Comme le précise l’historien de l’art Pierre Monnoyeur, «les passerelles permettaient de désenclaver la ville. A l’époque, il y avait seulement trois portes pour sortir de Genève, à Rive, place de Neuve et Cornavin. On s’est rendu compte qu’il fallait désengorger une cité qui étouffait comme dans un corset à l’intérieur duquel plus rien ne pouvait se développer.»
Créer des passages pour investir d’autres territoires et ainsi permettre l’extension de la ville. De la même manière que les passerelles de la Paix ou du Millénaire aujourd’hui offrent un nouvel espace à vivre, ouvrent des perspectives, élargissent l’horizon urbain. Tel le pas d’un géant foulant des lieux a priori infranchissables. Interview des concepteurs de ces traversées à emprunter à pied ou à vélo. Pierre-Alain Dupraz, architecte, concepteur de la passerelle de la Paix à Genève
Le Temps: Pour un architecte, une passerelle urbaine, c’est un projet stimulant?
Pierre-Alain Dupraz: Oui, on est proche du land art. C’était fascinant de travailler dans un contexte d’espace ferroviaire a priori repoussant. Ce que j’ai aimé dans le développement de ce projet, c’est qu’on intervenait dans un territoire en mutation et qu’il fallait anticiper en ayant une vision.
– Comment construit-on un ouvrage de cette ampleur au-dessus d’un réseau en activité et en pleine ville?
– Le timing du chantier était très ardu, il fallait se caler sur les chantiers voisins. Aujourd’hui, l’immeuble Japan Tobacco est quasiment fini. Mais au moment de la construction de la passerelle, nous avions toute l’esplanade de ce chantier à disposition pour faire le montage, ce qui a été très précieux.

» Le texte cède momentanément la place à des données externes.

Definition ipfs_section : Go W unit :=
  if Config.ic_SkipUpload (Config.c_IPFS cfg) || bool_decide (Config.ic_APIAddr (Config.c_IPFS cfg) = "")
  then row "IPFS" "⚠ not configured (skip_upload=true or no api_addr)"
  else
    info ← attempt (on_node GetNodeInfo);
    _ ← row "IPFS node" (match info with
                         | inl e => "⚠ id: " +:+ err_msg e
                         | inr i => ni_ID i +:+ "  (" +:+ ni_AgentVersion i +:+ ")"
                         end);
    stat ← attempt (on_node (GetRepoStat true));
    _ ← row "IPFS storage" (match stat with
          | inl e => "⚠ repo/stat: " +:+ err_msg e
          | inr s =>
              let used := if 0 <? rs_StorageMax s then percent (rs_RepoSize s) (rs_StorageMax s) else f64_of_Z 0 in
              formatBytes (to_i64 (rs_RepoSize s)) +:+ " / " +:+ formatBytes (to_i64 (rs_StorageMax s)) +:+
              "  (" +:+ format_fixed 1 used +:+ "% used)"
          end);
    if sf_checkIPFS flags then
      r ← on_both (checkEpochsInIPFS cfg order checkWorkers);
      line ← lift (ipfs_epochs_line (fst r) (snd r));
      row "IPFS epochs" line
    else row "IPFS epochs" "use -check-ipfs to verify upload status".

(** A range of epochs as the two listings print it; its length is [n]. *)
Definition range_line (first last n : Z) : outcome string :=
  if first =? last then Ok ("  " +:+ FormatUint first)
  else
    c ← counted_noun n "epoch";
    Ok ("  " +:+ FormatUint first +:+ " → " +:+ FormatUint last +:+ "  (" +:+ c +:+ ")").

Definition gaps_section (gaps : list GapRange) : Go W unit :=
  match gaps with
  | [] => print (printSectionHeader "Epoch gaps" "none" sumWidth)
  | _ =>
      let totalMissing := foldl (λ n g, i64_add n (to_i64 (GapRange_Count g))) 0 gaps in
      let ngaps := Z.of_nat (length gaps) in
      missing ← lift (counted_noun totalMissing "epoch");
      _ ← print (printSectionHeader "Epoch gaps"
            (pretty ngaps +:+ " range" +:+ pluralS ngaps +:+ " · " +:+ missing +:+ " missing") sumWidth);
      for_each gaps (λ g,
        line ← lift (range_line (gap_Start g) (gap_End g) (to_i64 (GapRange_Count g))); print line)
  end.

(** The loop over the empty epochs, with the range it is in: what it flushes. *)
Fixpoint empty_ranges (start stop : Z) (l : list Z) : list (Z * Z) :=
  match l with
  | [] => [(start, stop)]
  | e :: rest => if e =? u64_add stop 1 then empty_ranges start e rest else (start, stop) :: empty_ranges e e rest
  end.

Definition empty_section : Go W unit :=
  emptyEpochs ← query (GetEmptyEpochs network);
  match emptyEpochs with
  | [] => print (printSectionHeader "Empty epochs" "none" sumWidth)
  | e :: rest =>
      n ← lift (counted_noun (Z.of_nat (length emptyEpochs)) "epoch");
      _ ← print (printSectionHeader "Empty epochs" (n +:+ " with no blobs on-chain") sumWidth);
      for_each (empty_ranges e e rest) (λ r,
        line ← lift (range_line (fst r) (snd r) (to_i64 (u64_add (u64_sub (snd r) (fst r)) 1))); print line)
  end.

(** [%<n>s] of a string, in runes. *)
Definition pad_left (n : nat) (s : string) : string := repeat_str (n - String.length s) " " +:+ s.

Definition top_section : Go W unit :=
  topRows ← query (GetTopEpochsByBlobCount network (Z.to_nat (sf_topN flags)));
  _ ← print (printSectionHeader ("Top " +:+ pretty (sf_topN flags) +:+ " epochs by blob count") "" sumWidth);
  _ ← print ("  " +:+ pad_right 10 "EPOCH" +:+ "  " +:+ pad_left 8 "BLOBS" +:+ "  " +:+ pad_left 10 "SIZE" +:+ "  TIME");
  for_each topRows (λ r,
    blobs ← lift (formatCount (top_BlobCount r));
    print ("  " +:+ pad_right 10 (FormatUint (top_Epoch r)) +:+ "  " +:+ pad_left 8 blobs +:+ "  " +:+
           pad_left 10 (formatBytes (top_SizeBytes r)) +:+ "  " +:+ from_option format_utc "—" (top_EpochTime r))).

Definition monthly_section : Go W unit :=
  months ← query (GetMonthlyStats date_trunc_month network);
  match months with
  | [] => print (printSectionHeader "Monthly breakdown" "no epoch_time data available" sumWidth)
  | _ =>
      _ ← print (printSectionHeader "Monthly breakdown" "" sumWidth);
      _ ← print ("  " +:+ pad_right 10 "MONTH" +:+ "  " +:+ pad_left 8 "EPOCHS" +:+ "  " +:+ pad_left 10 "BLOBS" +:+
                 "  " +:+ pad_left 10 "SIZE");
      for_each months (λ m,
        epochs ← lift (formatCount (ms_EpochCount m));
        blobs ← lift (formatCount (ms_BlobCount m));
        print ("  " +:+ pad_right 10 (format_month (ms_Month m)) +:+ "  " +:+ pad_left 8 epochs +:+ "  " +:+
               pad_left 10 blobs +:+ "  " +:+ pad_left 10 (formatBytes (ms_SizeBytes m))))
  end.

Definition when (b : bool) (m : Go W unit) : Go W unit := if b then m else mret tt.

(** The command once it has a database; an error is its exit with code 1. *)
Definition summary : Go W unit :=
  _ ← print (printSummaryHeader network sumWidth);
  stats ← query (GetSummaryStats network);
  if ss_EpochCount stats =? 0 then print "  (no epochs indexed yet)"
  else
    gaps ← (if 0 <? ss_GapCount stats then query (GetEpochGapRanges network) else mret []);
    _ ← overview stats gaps;
    _ ← ipfs_section;
    _ ← when (sf_showGaps flags) (gaps_section gaps);
    _ ← when (sf_showEmpty flags) empty_section;
    _ ← when (0 <? sf_topN flags) top_section;
    when (sf_monthly flags) monthly_section.

Definition cmdSummary : Go W Z :=
  if bool_decide (Config.st_PostgresDSN (Config.c_Storage cfg) = "") then mret 1
  else match connect with
  | Some _ => mret 1
  | None => r ← attempt summary; mret (match r with inl _ => 1 | inr _ => 0 end)
  end.
End Command.

(** ** The months add up *)

Lemma sum_Z_app l l' : sum_Z (l ++ l') = sum_Z l + sum_Z l'.
Proof. induction l as [|x l IH]; cbn; [done|]. unfold sum_Z in *. cbn. lia. Qed.

Lemma sum_Z_concat ls : sum_Z (sum_Z <$> ls) = sum_Z (concat ls).
Proof. induction ls as [|l ls IH]; [done|]. rewrite fmap_cons. cbn [concat]. rewrite sum_Z_app, <- IH. done. Qed.

#[export] Instance sum_Z_perm : Proper ((≡ₚ) ==> eq) sum_Z.
Proof. induction 1; unfold sum_Z in *; cbn in *; lia. Qed.

Section Groups.
Context {A K : Type} `{Countable K} (key : A → K).

(** The groups of a list are the list. *)
Lemma groups_perm l : concat (snd <$> map_to_list (group_by key l)) ≡ₚ l.
Proof.
  set (m := group_by key l).
  assert (snd <$> map_to_list m = (λ k, bucket key k l) <$> (fst <$> map_to_list m)) as ->.
  { rewrite <- list_fmap_compose. apply list_fmap_ext. intros i [k g] Hi. cbn.
    apply list_elem_of_lookup_2, elem_of_map_to_list, group_by_lookup in Hi as [-> _]. done. }
  rewrite concat_buckets_perm by apply NoDup_fst_map_to_list. rewrite list_filter_all; [done|].
  intros x Hx. apply list_elem_of_fmap. exists (key x, bucket key (key x) l). split; [done|].
  apply elem_of_map_to_list, group_by_lookup. split; [done|]. by apply list_elem_of_fmap_2.
Qed.
End Groups.

Section MonthlyFacts.
Context {R : GoRuntime} (date_trunc_month : Z → Z) (network : string).

Abbreviation groups t := (month_groups date_trunc_month network t).
Abbreviation timed t := (timed_rows date_trunc_month network t).

Lemma month_groups_perm t :
  groups t ≡ₚ prod_map id (fmap (M := list) snd) <$> map_to_list (group_by fst (timed t)).
Proof. unfold month_groups. by rewrite sort_Slice_perm, map_range_perm. Qed.

Lemma month_rows t : concat (snd <$> groups t) ≡ₚ snd <$> timed t.
Proof.
  rewrite month_groups_perm, <- list_fmap_compose. rewrite <- (groups_perm fst (timed t)) at 2.
  generalize (map_to_list (group_by fst (timed t))) as l. induction l as [|[k g] l IH]; [done|].
  cbn [fmap list_fmap concat]. rewrite fmap_app. cbn [compose prod_map snd fst]. by rewrite IH.
Qed.

Lemma month_sum (f : epoch_row → Z) t : sum_Z ((λ g, sum_Z (f <$> snd g)) <$> groups t) = sum_Z (f ∘ snd <$> timed t).
Proof.
  rewrite list_fmap_compose, <- month_rows. generalize (groups t) as l. induction l as [|g l IH]; [done|].
  cbn [fmap list_fmap concat]. rewrite fmap_app, sum_Z_app, <- IH. done.
Qed.

Lemma sum_Z_ones {A} (l : list A) : sum_Z ((λ _, 1) <$> l) = Z.of_nat (length l).
Proof. induction l as [|x l IH]; [done|]. unfold sum_Z in *. cbn in *. lia. Qed.

Lemma months_ascending t : StronglySorted Z.lt (fst <$> groups t).
Proof.
  assert (fst <$> groups t = fst <$> sort_Slice (by_key fst Z.ltb) (map_range (group_by fst (timed t)))) as ->.
  { unfold month_groups. by rewrite <- list_fmap_compose. }
  apply sorted_NoDup_lt; [apply sort_by_key_sorted; apply _|].
  rewrite (sort_Slice_perm _ _), (map_range_perm _). apply NoDup_fst_map_to_list.
Qed.

(** With a time in every row, the rows are those of the network. *)
Lemma all_timed t :
  (∀ e row, network_rows network t !! e = Some row → is_Some (ep_epoch_time row)) →
  snd <$> timed t = snd <$> epochs_ordered network t.
Proof.
  intros Ht. unfold timed_rows.
  assert (∀ x, x ∈ epochs_ordered network t → is_Some (ep_epoch_time (snd x))) as Hx.
  { intros [e row] Hin. rewrite epochs_ordered_perm, elem_of_map_to_list in Hin. by eapply Ht. }
  revert Hx. generalize (epochs_ordered network t) as l. induction l as [|x l IH]; intros Hx; [done|].
  destruct (Hx x) as [time Htime]; [by left|]. cbn [omap list_omap]. rewrite Htime. cbn.
  f_equal. apply IH. intros y Hy. apply Hx. by right.
Qed.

Pendant deux semaines, nous avions pris nos marques aussi du côté de la Maison de la paix avant que le chantier démarre. La passerelle, c’est un peu le symbole de cet ouvrage: relier les territoires mais aussi les gens entre eux, c’était fondamental pour harmoniser le tout.
– Les trains passent en continu. Vous ne pouviez pas avoir d’emprise au sol?
– Les CFF nous ont permis d’installer des piles provisoires en cours de chantier pendant deux mois, ce qui a provoqué la réduction d’une voie CFF d’un côté et de l’autre. Elles étaient positionnées à un endroit qui ne gênait pas le train Genève-Lausanne. Les éléments ont été installés pendant la nuit, le trafic étant interrompu de minuit et demi à 4h du matin.
– A quelles difficultés d’organisation avez-vous dû faire face?
– Quand la Ville de Genève a lancé le projet, il a fallu convaincre les CFF de son urgence. Pris par le chantier de la gare Cornavin, ils avaient d’autres impératifs. Les CFF ont dû faire dévier des lignes à haute tension en une nuit et donc couper l’électricité, par exemple, une opération qu’il fallait planifier de six à douze mois à l’avance.
Autre exemple: les géomètres (qui retranscrivent l’implantation et le périmètre dans lesquels l’architecte intervient de manière très précise en 3D) travaillaient de chaque côté sur des secteurs différents et on s’est rendu compte qu’il y avait des variations de 5 cm, ce qui est très important pour un ouvrage d’art. Cela signifie qu’un appui est décalé de 5 cm, ce qui nous a fait revoir les plans.
– Cette passerelle, vous l’aviez imaginée il y a dix ans. Comment être sûr que le projet allait s’insérer harmonieusement dans un environnement bâti qui n’existait pas alors?
– C’était la difficulté. Anticiper la réalisation des bâtiments de chaque côté et faire en sorte que l’ouvrage reste pertinent, entre en résonance avec eux. Par exemple pour la Maison de la paix, l’architecture a changé en cours de route. D’un bâtiment rectiligne, issu d’un premier concours, on est passé à la structure en pétales conçue par le bureau neuchâtelois IPAS. Nous avons dû prendre des options très claires, en restituant l’aspect sophistiqué des façades voisines grâce au vitrage, qui, en plus, diffuse de la lumière la nuit. Et l’objet en acier et béton rappelle aussi le domaine ferroviaire. Les puristes se demandent peut-être pourquoi il y a tant d’habillage mais c’est un lieu qu’on doit pouvoir vivre de l’intérieur quand on le traverse.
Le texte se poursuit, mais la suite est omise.